Au jour le jour, c’est quoi d’être séropositif ? Prendre des cachets déjà. Mettre des capotes avec son mari séropositif. Avoir des diarrhées incontrôlées de temps en temps, moins depuis la nouvelle formulation du Kaletra®, mais quand même, c’est faire attention à ce que je mange, s’il y a des toilettes pas loin. Se tenir au courant de l’actualité thérapeutique. Et c’est se sentir partie prenante d’un combat.

Quel traitement as-tu pris, prends-tu ? De 1989 à 1995, j’ai fait pas mal de protocoles. En 92, j’ai d’ailleurs essayé le FLT qui a failli me tuer. J’ai fait des tests d’escalade de dose avec le 3TC, ce qui m’a rendu immédiatement résistant. Avant j’ai eu l’AZT. Aujourd’hui je prends Kaletra® + Combivir® + Viread®, ça c’est contre le VIH. Et je prends beaucoup d’autres médicaments, pour le cœur du Plavix®, du Detensiel® en générique (contre la tension), du Triatec®, de l’Aspégic®
250 mg pour protéger mes artères, l’anticholestérol Crestor®, de l’Omacor®, un oméga 3 très puissant contre les triglycérides et puis du Zelitrex® en prévention des poussées d’herpès.

Comment s’est passée ta première prise d’un traitement antiviral ? Très mal. Quand j’ai commencé l’AZT, Olivier était déjà mourant, l’AZT n’avait pas marché sur lui, ni pour Laurent non plus. Commencer l’AZT, dans mon imaginaire, c’était le traitement de la dernière chance, on le donnait à ceux qui étaient très malades, visiblement, ou qui, comme moi, avaient peu de CD4. J’étais tombé à 120 CD4 en février 1989. Je le prenais toutes les 4 heures, 6 fois par jour donc, c’était infernal. Je me souviens qu’au bout de 2/3 jours de traitement, cela m’avait fait l’effet d’une enclume.

As-tu déjà souffert de discriminations ? Comme tous les séropos, j’ai eu des problèmes avec des dentistes. Il y a aussi sûrement des choses qui ne se sont pas faites parce que je suis séropo et/ou homosexuel. Et puis il y a eu aussi du rejet dans la famille, pas ma proche famille.

Tu annonces tout de suite ta séropositivité lors de tes émois sexuels ? Non, mais je fais en sorte que cela arrive rapidement sur le tapis, si le mec vient à la maison, il voit mon pilulier, mes cachets. Il y a aussi le contexte du militantisme où les gens peuvent me connaître de réputation.

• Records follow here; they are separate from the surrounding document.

Definition binanceAsk10000 : OrderBook := book "binance" "BTCUSDT" "9999" "10000" 1000.
Definition coinbaseBid10200 : OrderBook := book "coinbase" "BTC-USD" "10200" "10201" 1000.

(** The profit of Binance -> Coinbase on these books under the initial fees
    and trade amount: about 1.288 %. *)
Definition profitOfExample : float :=
  Eval vm_compute in
    profitPercentOf Num.parseFloatDecimal create binanceAsk10000 coinbaseBid10200
      (level "10200" "1") (level "10000" "1").

(** A detector whose threshold is exactly that profit (no slippage buffer). *)
Definition detectorAtThreshold : t :=
  withBooks
    (updateConfig create
       {| newMinProfitPercent := Some profitOfExample; newSlippageBuffer := None;
          newMaxSpreadAge := None |})
    [binanceAsk10000; coinbaseBid10200].

(** The theorem at a concrete scan: the profit equals the threshold, both
    gates pass, and the opportunity Binance -> Coinbase is handed on. *)
Lemma opportunity_emitted_at_threshold :
  profitOfExample =
    (minProfitPercent (config detectorAtThreshold)
     + slippageBuffer (config detectorAtThreshold))
  /\ exists o, In o (detectOpportunities Num.parseFloatDecimal detectorAtThreshold 1000)
       /\ oppSymbol o = "BTCUSD"%string
       /\ buyExchange o = exchange binanceAsk10000
       /\ sellExchange o = exchange coinbaseBid10200.
Proof.
  split; [vm_compute; reflexivity|].
  destruct (opportunity_emitted_iff_both_gates Num.parseFloatDecimal
              detectorAtThreshold 1000 binanceAsk10000 coinbaseBid10200
              "BTCUSD"%string (level "10000" "1") (level "10200" "1"))
    as [Hiff _].
  - simpl. auto.
  - simpl. auto.
  - reflexivity.
  - reflexivity.
  - reflexivity.
  - reflexivity.
  - discriminate.
  - discriminate.
  - discriminate.
  - intros ob [<- | [<- | []]] _ _; split; intros H;
      first [reflexivity | discriminate H].
  - reflexivity.
  - reflexivity.
  - apply Hiff. split; vm_compute; reflexivity.
Defined.

End DetectorGateExamples.

(* ------------------------------------------------------------------ *)
(** ** The book map of the detector only grows (C10) *)
(* ------------------------------------------------------------------ *)

Section DetectorBookMap.

Import Shared Detector.

Variable parseFloat : string -> float.

(** The public operations of the detector. *)
Inductive Op :=
| OpUpdateOrderBook (now : Z) (orderBook : OrderBook)
| OpUpdateConfig (newConfig : PartialConfig)
| OpUpdateTradeAmount (amount : float)
| OpGetConfig.

Definition step (d : t) (op : Op) : t :=
  match op with
  | OpUpdateOrderBook now ob => fst (updateOrderBook parseFloat d now ob)
  | OpUpdateConfig c => updateConfig d c
  | OpUpdateTradeAmount a => updateTradeAmount d a
  | OpGetConfig => d
  end.

Definition run (d : t) (ops : list Op) : t := fold_left step ops d.


Lemma updateOrderBook_books d now ob :
  orderBooks (fst (updateOrderBook parseFloat d now ob))
  = JsMap.set (orderBooks d) (orderKey ob) ob.
Proof.
  unfold updateOrderBook. cbn [lastOpportunityCheck].
  destruct (checkIntervalMs <? _)%Z; reflexivity.
Qed.




Lemma collect_cons d now s ob l m0 :
  collect d now s (ob :: l) m0
  = collect d now s l (if taken d now s ob then JsMap.set m0 (exchange ob) ob else m0).
Proof. reflexivity. Qed.









End DetectorBookMap.

Section ShadowedBook.

Import Shared Detector.
Local Open Scope float_scope.

(** Coinbase lists Bitcoin against the dollar and against Tether; the two
    books normalise to one symbol.  The dollar book bids 10200, the Tether
    book, whose key entered the map later, bids 9000; Binance asks 10000. *)
Definition coinbaseDollar : OrderBook := book "coinbase" "BTC-USD" "10200" "10201" 1000.
Definition coinbaseTether : OrderBook := book "coinbase" "BTC-USDT" "9000" "10500" 1000.
Definition binanceTether : OrderBook := book "binance" "BTCUSDT" "9999" "10000" 1000.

Comment vois-tu l’avenir moléculaire ? Je suis résolument optimiste. De nouvelles molécules puissantes vont arriver sur le marché. Mais là où je ne suis pas très satisfait, c’est que celles qui existent et celles qui arrivent ont des effets secondaires. Il y a certes des degrés, mais les diarrhées incontrôlées ce n’est pas très marrant, comme les histoires de cholestérol. Et on ne nous a toujours pas trouvé de molécules simples, il faut attendre 2007, pour avoir un traitement d’une prise par jour, et cela à cause des enjeux financiers des laboratoires.

Comment vis-tu ? D’amour, je suis très très amoureux et je suis aimé, c’est un sentiment très agréable. Ce que je ne vis pas très bien, c’est d’avoir fait une crise cardiaque. Au moment où je te parle, je ne peux pas dire que je sois dans une période professionnelle enthousiasmante. Mais je suis assez heureux. Avec Solomon, ma vie a changé.

Dans dix ans, tu te vois comment ? Toujours vivant surtout, j’espère, et un peu moins anxieux. Amoureux de Solomon, mais ça, il n’y aura pas de problème. Et pas trop vieux con, surtout pas aigri, comme certains.

Si tu devais changer quelque chose dans ta vie ce serait quoi ? J’aimerais être une princesse très riche. De plus en plus, je me rends compte que je ne le serai jamais. Aujourd’hui j’aime ma vie, parce que je suis avec Solomon. Si je devais changer quelque chose ce serait d’être encore plus zen. Je m’y emploie, mais l’enfer, c’est les autres.

Que dirais-tu à unE séroneg sur le fait d’être séropo ? Pour paraphraser une vieille campagne de prévention : être séropo, ça craint. Ça change tout et ça ne change rien. Tu es séroneg, reste-le, tu ne connais pas ton bonheur.